Layla Tipton

Personal information
- Full name: Layla Tipton
- Born: 19 March 2002 (aged 18) Sunderland, County Durham, England
- Batting: Left-handed
- Bowling: Right-arm medium
- Role: All-rounder

Domestic team information
- 2016–2019: Durham
- 2020–present: North East Warriors
- 2020: Northern Diamonds

Career statistics
| Competition | WLA | WT20 |
| Matches | 14 | 37 |
| Runs scored | 210 | 420 |
| Batting average | 17.50 | 17.50 |
| 100s/50s | 0/0 | 0/2 |
| Top score | 34 | 57* |
| Balls bowled | 162 | 474 |
| Wickets | 3 | 15 |
| Bowling average | 46.33 | 26.46 |
| 5 wickets in innings | 0 | 0 |
| 10 wickets in match | 0 | 0 |
| Best bowling | 2/29 | 3/6 |
| Catches/stumpings | 3/– | 5/– |
- Source: CricketArchive, 23 October 2023

= Layla Tipton =

English cricketer

Layla Tipton (born 19 March 2002) is an English cricketer who currently plays for North East Warriors. An all-rounder, she is a left-handed batter and right-arm medium bowler. She has previously played for Durham and Northern Diamonds.

==Early life==
Tipton was born on 19 March 2002 in Sunderland, County Durham.

==Domestic career==
Tipton made her county debut in 2016, for Durham against Wales. Her most successful season came in 2018, when she hit 112 runs at an average of 22.40 in the County Championship and took 9 wickets at an average of 14.00 in the Twenty20 Cup.

In 2020, Durham merged with Northumberland to form the North East Warriors. Although the side did not play any competitive matches in 2020 due to the COVID-19 pandemic, Tipton did appear in two friendlies against Scotland for the team that year.

In 2020, Tipton played for Northern Diamonds in the Rachael Heyhoe Flint Trophy. She appeared in one match, scoring 14 runs and bowling two overs against Lightning.

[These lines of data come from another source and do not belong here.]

Lemma erase_row_spec id rows : NoDup (dp_event_id <$> rows) ->
  (forall r, r ∈ erase_row id rows <-> r ∈ rows /\ dp_event_id r <> id) /\ NoDup (dp_event_id <$> erase_row id rows).
Proof.
  induction rows as [|r rows IH]; intros Hn; csimpl; [split; [set_solver|constructor]|].
  csimpl in Hn. apply NoDup_cons in Hn as [Hr Hn]. destruct (IH Hn) as [Hin Hnd].
  assert (forall x, x ∈ rows -> dp_event_id x <> dp_event_id r) as Hother by (intros x Hx He; apply Hr; rewrite <- He; by apply list_elem_of_fmap_2).
  destruct (dp_event_id r =s id) eqn:E; breflect.
  - split; [|done]. intros x. rewrite elem_of_cons. subst id. split; [naive_solver|]. by intros [[->|Hx] Hne].
  - split.
    + intros x. rewrite !elem_of_cons, Hin. naive_solver.
    + csimpl. apply NoDup_cons. split; [|done]. intros (x & Hx & [Hxr _]%Hin)%list_elem_of_fmap. apply Hr. rewrite Hx. by apply list_elem_of_fmap_2.
Qed.

Lemma erased_bounded id rows : bounded rows -> bounded (erase_row id rows).
Proof.
  intros [B1 B2 B3]. assert (sublist (erase_row id rows) rows) as Hs.
  { induction rows as [|r rows IH]; simpl; [constructor|]. destruct (dp_event_id r =s id); [by apply sublist_cons|].
    constructor. apply IH; [simpl in *; lia| |].
    - intros room. specialize (B2 room). unfold in_room in *. simpl in B2. destruct (dp_room_id r =s room); simpl in *; lia.
    - unfold json_bytes in *. simpl in B3. lia. }
  split.
  - apply sublist_length in Hs. lia.
  - intros room. specialize (B2 room). etrans; [|exact B2]. unfold in_room. clear -Hs.
    induction Hs as [|x l k _ IH|x l k _ IH]; simpl; [done| |]; destruct (dp_room_id x =s room); simpl; lia.
  - etrans; [|exact B3]. unfold json_bytes. clear -Hs. induction Hs as [|x l k _ IH|x l k _ IH]; simpl; lia.
Qed.

Section Operations.
Context (backend : PersistentStore -> list Statement -> bool).

Local Ltac unchanged_case := split; [by split|]; split; [done|]; split; [done|]; split; [done|naive_solver].

(** What retaining an event does, whichever way it goes. *)
Lemma upsert_spec s pdu d : index_ok d ->
  let '(result, d') := upsert_deferred_pdu backend s pdu d in
  index_ok d' /\ (bounded (deferred_pdus d) -> bounded (deferred_pdus d'))
  /\ ((result = upsert_refused_full \/ result = upsert_persistence_failed) -> d' = d)
  /\ (forall w id, id <> dp_event_id pdu -> waits (awaits d') w id = waits (awaits d) w id)
  /\ ((result = upsert_inserted \/ result = upsert_updated) ->
      exists row, row ∈ deferred_pdus d' /\ dp_event_id row = dp_event_id pdu
      /\ (result = upsert_inserted -> row = pdu)
      /\ forall w, waits (awaits d') w (dp_event_id pdu) =
           if decide (w ∈ awaited_event_ids s (dp_pdu_json row)) then Some (dp_room_id row) else None).
Proof.
  intros [Hf Hc]. unfold upsert_deferred_pdu. rewrite Hc.
  destruct (empty (dp_event_id pdu) || empty (dp_room_id pdu)); [unchanged_case|].
  pose proof (find_row_spec (dp_event_id pdu) d) as Hrow. destruct (find_row (dp_event_id pdu) d) as [row|] eqn:Ef.
  - destruct (negb _); [unchanged_case|]. destruct Hrow as [Hin Hid].
    assert (NoDup (dp_event_id <$> update_row pdu (deferred_pdus d))) as Hn by (rewrite update_row_ids; apply Hf).
    assert (exists r, r ∈ update_row pdu (deferred_pdus d) /\ dp_event_id r = dp_event_id row /\ dp_room_id r = dp_room_id row
              /\ dp_pdu_json r = dp_pdu_json row) as (own & Hown & Hoid & Horoom & Hojson).
    { destruct Hf as [F1 _ _ _]. clear -F1 Hin Hid. revert F1 Hin. induction (deferred_pdus d) as [|r rows IH]; [set_solver|].
      csimpl. rewrite NoDup_cons. intros [Hr Hn] Hin. destruct (dp_event_id r =s dp_event_id pdu) eqn:E; breflect.
      - eexists. split; [by left|]. simpl. assert (r = row) as ->; [|done]. apply elem_of_cons in Hin as [|Hin]; [done|].
        exfalso. apply Hr. rewrite E, <- Hid. by apply list_elem_of_fmap_2.
      - apply elem_of_cons in Hin as [->|Hin]; [done|]. destruct (IH Hn Hin) as (o & Ho & ?). exists o. split; [by right|done]. }
    destruct (index_filed s (deferred_pdus d) (update_row pdu (deferred_pdus d)) row (awaits d) Hf Hn) as [Hf' Hw]; [|by eauto|].
    { intros r. split; [|].
      - intros Hr. destruct (decide (dp_event_id r = dp_event_id row)) as [|Hne]; [by right|left]. split; [|done].
        clear -Hr Hne Hid. induction (deferred_pdus d) as [|x rows IH]; simpl in *; [done|].
        destruct (dp_event_id x =s dp_event_id pdu) eqn:E; breflect; apply elem_of_cons in Hr as [->|Hr]; try (by left); try (right; auto; fail).
        simpl in Hne. congruence.
      - intros [[Hr Hne]|[_ Hr]]; [|done]. clear -Hr Hne Hid. induction (deferred_pdus d) as [|x rows IH]; simpl in *; [done|].
        destruct (dp_event_id x =s dp_event_id pdu) eqn:E; breflect; apply elem_of_cons in Hr as [->|Hr]; try (by left); try (right; auto; fail).
        congruence. }
    split; [split; [done|]|].
    { unfold index_is_current in *. simpl. unfold index_deferred_pdu, unindex_deferred_pdu. simpl.
      rewrite <- (length_fmap dp_event_id (update_row pdu (deferred_pdus d))), update_row_ids, length_fmap. by destruct (awaited_by_row _ !! _). }
    split; [apply updated_bounded|]. split; [naive_solver|]. split.
    + intros w id Hne. simpl. by rewrite Hw, decide_False by congruence.
    + intros _. exists own. split; [done|]. split; [congruence|]. split; [done|]. intros w. simpl. rewrite Hw, decide_True by done.
      by rewrite Hojson, Horoom.
  - destruct (retained_set_full pdu (deferred_pdus d)) eqn:Efull; [unchanged_case|].
    destruct (negb _); [unchanged_case|].
    assert (NoDup (dp_event_id <$> deferred_pdus d ++ [pdu])) as Hn.
    { rewrite fmap_app, NoDup_app. split; [apply Hf|]. split; [set_solver|]. apply NoDup_singleton. }
    destruct (index_filed s (deferred_pdus d) (deferred_pdus d ++ [pdu]) pdu (awaits d) Hf Hn) as [Hf' Hw].
    { intros r. rewrite elem_of_app, list_elem_of_singleton. split; [|naive_solver]. intros [Hr| ->]; [left; split; [done|]|naive_solver].
      intros He. apply Hrow. rewrite <- He. by apply list_elem_of_fmap_2. }
    { exists pdu. set_solver. }
    split; [split; [by destruct Hf'; split|unfold index_is_current; simpl; apply Nat.eqb_refl]|].
    split; [by apply inserted_bounded|]. split; [naive_solver|]. split.
    + intros w id Hne. change (waits (index_deferred_pdu s pdu (awaits d)) w id = waits (awaits d) w id). by rewrite Hw, decide_False.
    + intros _. exists pdu. split; [set_solver|]. split; [done|]. split; [done|]. intros w.
      change (waits (index_deferred_pdu s pdu (awaits d)) w (dp_event_id pdu) = if decide (w ∈ awaited_event_ids s (dp_pdu_json pdu)) then Some (dp_room_id pdu) else None).
      by rewrite Hw, decide_True.
Qed.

In 2021, Tipton appeared for the North East Warriors in the Twenty20 Cup. She played seven matches as her side finished 5th in their group, with her best performance coming against North Representative XI, scoring 57*, her maiden county half-century. In the 2022 Women's Twenty20 Cup, she was both the leading run-scorer, with 162 runs, and joint-leading wicket-taker, with five wickets, for North East Warriors. She scored 51* from 36 deliveries against North Representative XI, and took 3/6 from 4 overs against Derbyshire. At the end of the 2022 season, Tipton was named in the Northern Diamonds Academy squad for the 2023 season.